## Work request
After locating the line that contains "closed => true" in the records below, write out exactly that line and each line after it through the one that contains "Definition set_settledTotal (x", and nothing else.

## Supplied material
Definition verify (payload : PaymentPayload.t) (requirements : PaymentRequirements.t)
  : M (Run W) VerifyResponse.t :=
  let uptoPayload := PaymentPayload.payload payload in
  let authorization := UptoEvmPayload.authorization uptoPayload in
  let payer := authorization ≫= UptoEvmAuthorization.from in
  if negb (String.eqb (PaymentRequirements.scheme (PaymentPayload.accepted payload)) "upto")
     || negb (String.eqb (PaymentRequirements.scheme requirements) "upto")
  then mret (invalid "unsupported_scheme" payer)
  else
  match authorization with
  | None => mret (invalid "invalid_upto_evm_payload" payer)
  | Some authorization =>
  if negb (truthy (UptoEvmPayload.signature uptoPayload))
  then mret (invalid "invalid_upto_evm_payload" payer)
  else
  let owner := UptoEvmAuthorization.from authorization in
  let spender := nullish (UptoEvmAuthorization.to authorization)
                         (Some (PaymentRequirements.payTo requirements)) in
  let nonce := UptoEvmAuthorization.nonce authorization in
  let validBefore := UptoEvmAuthorization.validBefore authorization in
  let value := UptoEvmAuthorization.value authorization in
  if negb (truthy owner) || negb (truthy spender) || negb (truthy nonce)
     || negb (truthy validBefore) || negb (truthy value)
  then mret (invalid "invalid_upto_evm_payload" payer)
  else
  ownerAddress ← lift (getAddress owner);
  spenderAddress ← lift (getAddress spender);
  if negb (String.eqb (PaymentRequirements.network (PaymentPayload.accepted payload))
                      (PaymentRequirements.network requirements))
  then mret (invalid "network_mismatch" payer)
  else
  let extra := PaymentRequirements.extra requirements in
  let name := field extra "name" in
  let version := field extra "version" in
  if negb (truthy name) || negb (truthy version)
  then mret (invalid "missing_eip712_domain" payer)
  else
  payToAddress ← lift (getAddress (Some (PaymentRequirements.payTo requirements)));
  if negb (String.eqb spenderAddress payToAddress)
  then mret (invalid "recipient_mismatch" payer)
  else
  let cap := toBigInt value in
  let requiredAmount := toBigInt (Some (PaymentRequirements.amount requirements)) in
  if cap <? requiredAmount
  then mret (invalid "cap_too_low" payer)
  else
  let maxAmountRequired :=
    toBigInt (nullish (field extra "maxAmountRequired") (field extra "maxAmount")) in
  if (maxAmountRequired >? 0) && (cap <? maxAmountRequired)
  then mret (invalid "cap_below_required_max" payer)
  else
  ms ← now_ms;
  let now := ms / 1000 in
  let deadline := toBigInt validBefore in
  if deadline <? now + 6
  then mret (invalid "authorization_expired" payer)
  else
  let chainId :=
    Number (nth_error (split ":" (PaymentRequirements.network requirements)) 1) in
  if negb (Number_isFinite chainId)
  then mret (invalid "invalid_chain_id" payer)
  else
  verifyingContract ← lift (getAddress (Some (PaymentRequirements.asset requirements)));
  let permitTypedData :=
    PermitTypedData.mk ownerAddress name version chainId verifyingContract
      ownerAddress spenderAddress cap (toBigInt nonce) deadline
      (UptoEvmPayload.signature uptoPayload) in
  returned ← try_catch
    (ok ← call (VerifyTypedData permitTypedData) (verifyTypedData signer permitTypedData);
     if negb ok
     then mret (Some (invalid "invalid_permit_signature" payer))
     else mret None)
    (fun _ => mret (Some (invalid "invalid_permit_signature" payer)));
  match returned with
  | Some response => mret response
  | None => mret (VerifyResponse.mk true None payer)
  end
  end.

Definition failed (reason transaction network : string) (payer : option string)
  : SettleResponse.t :=
  SettleResponse.mk false (Some reason) transaction network payer.

Definition settle (payload : PaymentPayload.t) (requirements : PaymentRequirements.t)
  : M (Run W) SettleResponse.t :=
  verification ← verify payload requirements;
  let network := PaymentRequirements.network (PaymentPayload.accepted payload) in
  if negb (VerifyResponse.isValid verification)
  then mret (failed (default "invalid_upto_evm_payload" (VerifyResponse.invalidReason verification))
                    "" network (VerifyResponse.payer verification))
  else
  let uptoPayload := PaymentPayload.payload payload in
  match UptoEvmPayload.authorization uptoPayload with
  | None => throw (TypeError "authorization is undefined")
  | Some authorization =>
  payer ← lift (getAddress (UptoEvmAuthorization.from authorization));
  spender ← lift (getAddress (nullish (UptoEvmAuthorization.to authorization)
                                      (Some (PaymentRequirements.payTo requirements))));
  let cap := toBigInt (UptoEvmAuthorization.value authorization) in
  let totalSpent := toBigInt (Some (PaymentRequirements.amount requirements)) in
  if totalSpent >? cap
  then mret (failed "total_exceeds_cap" "" network (Some payer))
  else
  erc20Address ← lift (getAddress (Some (PaymentRequirements.asset requirements)));
  parsedSig ← try_catch
    (parsed ← lift (match UptoEvmPayload.signature uptoPayload with
                    | Some sig => parseSignature sig
                    | None => Throw (TypeError "signature is undefined")
                    end);
     mret (Some parsed))
    (fun _ => mret None);
  match parsedSig with
  | None => mret (failed "unsupported_signature_type" "" network (Some payer))
  | Some parsedSig =>
  if negb (match ParsedSignature.v parsedSig with Some n => negb (n =? 0) | None => false end)
     && negb (bool_decide (is_Some (ParsedSignature.yParity parsedSig)))
  then mret (failed "unsupported_signature_type" "" network (Some payer))
  else
  let v := nullish (ParsedSignature.v parsedSig) (ParsedSignature.yParity parsedSig) in
  let r := ParsedSignature.r parsedSig in
  let s := ParsedSignature.s parsedSig in
  let deadline := toBigInt (UptoEvmAuthorization.validBefore authorization) in
  (* 1) Try to apply permit for the cap. *)
  returned ← try_catch
    (let request := permit payer spender cap deadline v r s in
     permitTx ← call (WriteContract erc20Address request)
                     (writeContract signer erc20Address request);
     _ ← call (WaitForTransactionReceipt permitTx)
              (waitForTransactionReceipt signer permitTx);
     mret None)
    (fun _ =>
       (* If permit fails (already used), rely on allowance. *)
       try_catch
         (let request := allowance payer spender in
          allowed ← call (ReadContract erc20Address request)
                         (readContract signer erc20Address request);
          if allowed <? totalSpent
          then mret (Some (failed "insufficient_allowance" "" network (Some payer)))
          else mret None)
         (fun _ => mret (Some (failed "permit_failed" "" network (Some payer)))));
  match returned with
  | Some response => mret response
  | None =>
  (* 2) transferFrom totalSpent to payTo. *)
  try_catch
    (payTo ← lift (getAddress (Some (PaymentRequirements.payTo requirements)));
     let request := transferFrom payer payTo totalSpent in
     tx ← call (WriteContract erc20Address request)
               (writeContract signer erc20Address request);
     receipt ← call (WaitForTransactionReceipt tx) (waitForTransactionReceipt signer tx);
     if negb (String.eqb (TransactionReceipt.status receipt) "success")
     then mret (failed "invalid_transaction_state" tx network (Some payer))
     else mret (SettleResponse.mk true None tx network (Some payer)))
    (fun _ => mret (failed "transaction_failed" "" network (Some payer)))
  end
  end
  end.

End WithSigner.
End UptoEvmScheme.

(** ** src/upto/settlement.ts: the settlement orchestrator *)

Module LastSettlement.
Record t : Type := mk {
  atMs : Z;
  reason : string;
  receipt : SettleResponse.t;
}.
End LastSettlement.

Module Session.
Inductive Status : Type := open | settling | closed.

Global Instance Status_eq_dec : EqDecision Status.
Proof. solve_decision. Defined.

Definition Status_eqb (a b : Status) : bool :=
  match a, b with
  | open, open | settling, settling | closed, closed => true
  | _, _ => false
  end.

(** Modelled from the spec: the session record of sessionStore.ts,
    which is not among the sources, with the fields the specification
    lists. *)
Record t : Type := mk {
  id : string;
  paymentPayload : PaymentPayload.t;
  paymentRequirements : PaymentRequirements.t;
  cap : Z;
  deadline : Z;
  settledTotal : Z;
  pendingSpent : Z;
  status : Status;
  lastSettlement : option LastSettlement.t;
}.

(** The assignments [session.f = x] of the orchestrator. *)
Definition set_status (x : Status) (s : t) : t :=
  mk (id s) (paymentPayload s) (paymentRequirements s) (cap s) (deadline s)
     (settledTotal s) (pendingSpent s) x (lastSettlement s).
Definition set_settledTotal (x : Z) (s : t) : t :=
  mk (id s) (paymentPayload s) (paymentRequirements s) (cap s) (deadline s)
     x (pendingSpent s) (status s) (lastSettlement s).
Definition set_pendingSpent (x : Z) (s : t) : t :=
  mk (id s) (paymentPayload s) (paymentRequirements s) (cap s) (deadline s)
     (settledTotal s) x (status s) (lastSettlement s).
Definition set_lastSettlement (x : LastSettlement.t) (s : t) : t :=
  mk (id s) (paymentPayload s) (paymentRequirements s) (cap s) (deadline s)
     (settledTotal s) (pendingSpent s) (status s) (Some x).
End Session.

Module UptoFacilitatorClient.
Record t (W : Type) : Type := mk {
  settle : PaymentPayload.t -> PaymentRequirements.t -> W -> Completion SettleResponse.t * W;
}.
Arguments settle {W} _ _ _ _.
End UptoFacilitatorClient.

(** What a settlement does to the outside: writes to the store and
    calls of the facilitator client, oldest first. *)
Inductive Effect : Type :=
| StoreSet (sessionId : string) (session : Session.t)
| ClientSettle (paymentPayload : PaymentPayload.t) (paymentRequirements : PaymentRequirements.t).

Record Engine (W : Type) : Type := {
  store : gmap string Session.t;
  outside : W;
  effects : list Effect;
}.
Arguments store {W} _.
Arguments outside {W} _.
Arguments effects {W} _.

Module Settlement.
Section WithClient.
Context {W : Type} `{Host W}.
Variable facilitatorClient : UptoFacilitatorClient.t W.

(** Modelled from the spec: the session store of sessionStore.ts, a
    mapping from session id to session; [get] is a lookup and [set]
    replaces the whole record under its id.  The orchestrator mutates
    the session it got and writes it back with [set] before it
    returns, so on a normal return the store holds the mutated
    session whether [get] hands out the stored object or a copy. *)
Definition store_get (sessionId : string) : M (Engine W) (option Session.t) := fun st =>
  (Normal (store st !! sessionId), st).

Definition store_set (sessionId : string) (session : Session.t) : M (Engine W) unit := fun st =>
  (Normal tt, {| store := <[sessionId := session]> (store st);
                 outside := outside st;
                 effects := effects st ++ [StoreSet sessionId session] |}).

Definition client_settle (paymentPayload : PaymentPayload.t)
    (paymentRequirements : PaymentRequirements.t) : M (Engine W) SettleResponse.t := fun st =>
  let (response, w) :=
    UptoFacilitatorClient.settle facilitatorClient paymentPayload paymentRequirements (outside st) in
  (response, {| store := store st;
                outside := w;
                effects := effects st ++ [ClientSettle paymentPayload paymentRequirements] |}).

Definition now_ms : M (Engine W) Z := fun st =>
  let (ms, w) := Date_now (outside st) in
  (Normal ms, {| store := store st; outside := w; effects := effects st |}).

Definition settleUptoSession (sessionId reason : string)
    (closeAfter : option bool) (deadlineBufferSec : option number) : M (Engine W) unit :=
  let closeAfter := default false closeAfter in
  let deadlineBufferSec := default (finite (60 # 1)) deadlineBufferSec in
  session ← store_get sessionId;
  match session with
  | None => mret tt
  | Some session =>
  if negb (Session.Status_eqb (Session.status session) Session.open) then mret tt
  else
  if Session.pendingSpent session <=? 0
  then
    if closeAfter
    then
      let session := Session.set_status Session.closed session in
      store_set sessionId session
    else mret tt
  else
  let session := Session.set_status Session.settling session in
  _ ← store_set sessionId session;
  let settleAmount := Session.pendingSpent session in
  let settleRequirements :=
    PaymentRequirements.with_amount (Session.paymentRequirements session)
                                    (toString settleAmount) in
  receipt ← try_catch
    (client_settle (Session.paymentPayload session) settleRequirements)
    (fun error =>
       mret (SettleResponse.mk false
               (Some (match error with
                      | ThrownError _ message => message
                      | ThrownOther => "settlement_failed"
                      end))
               ""
               (PaymentRequirements.network
                  (PaymentPayload.accepted (Session.paymentPayload session)))
               None));
  let session :=
    if SettleResponse.success receipt
    then Session.set_pendingSpent 0
           (Session.set_settledTotal (Session.settledTotal session + settleAmount) session)
    else session in
  atMs ← now_ms;
  let session := Session.set_lastSettlement (LastSettlement.mk atMs reason receipt) session in
  ms ← now_ms;
  let nowSec := ms / 1000 in
  closing ←
    (if closeAfter then mret true
     else if Session.settledTotal session >=? Session.cap session then mret true
     else buffer ← lift (BigInt_of_number deadlineBufferSec);
          mret (Session.deadline session <=? nowSec + buffer));
  let session :=
    Session.set_status (if closing : bool then Session.closed else Session.open) session in
  store_set sessionId session
  end.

## Your response
  | open, open | settling, settling | closed, closed => true
  | _, _ => false
  end.

(** Modelled from the spec: the session record of sessionStore.ts,
    which is not among the sources, with the fields the specification
    lists. *)
Record t : Type := mk {
  id : string;
  paymentPayload : PaymentPayload.t;
  paymentRequirements : PaymentRequirements.t;
  cap : Z;
  deadline : Z;
  settledTotal : Z;
  pendingSpent : Z;
  status : Status;
  lastSettlement : option LastSettlement.t;
}.

(** The assignments [session.f = x] of the orchestrator. *)
Definition set_status (x : Status) (s : t) : t :=
  mk (id s) (paymentPayload s) (paymentRequirements s) (cap s) (deadline s)
     (settledTotal s) (pendingSpent s) x (lastSettlement s).
Definition set_settledTotal (x : Z) (s : t) : t :=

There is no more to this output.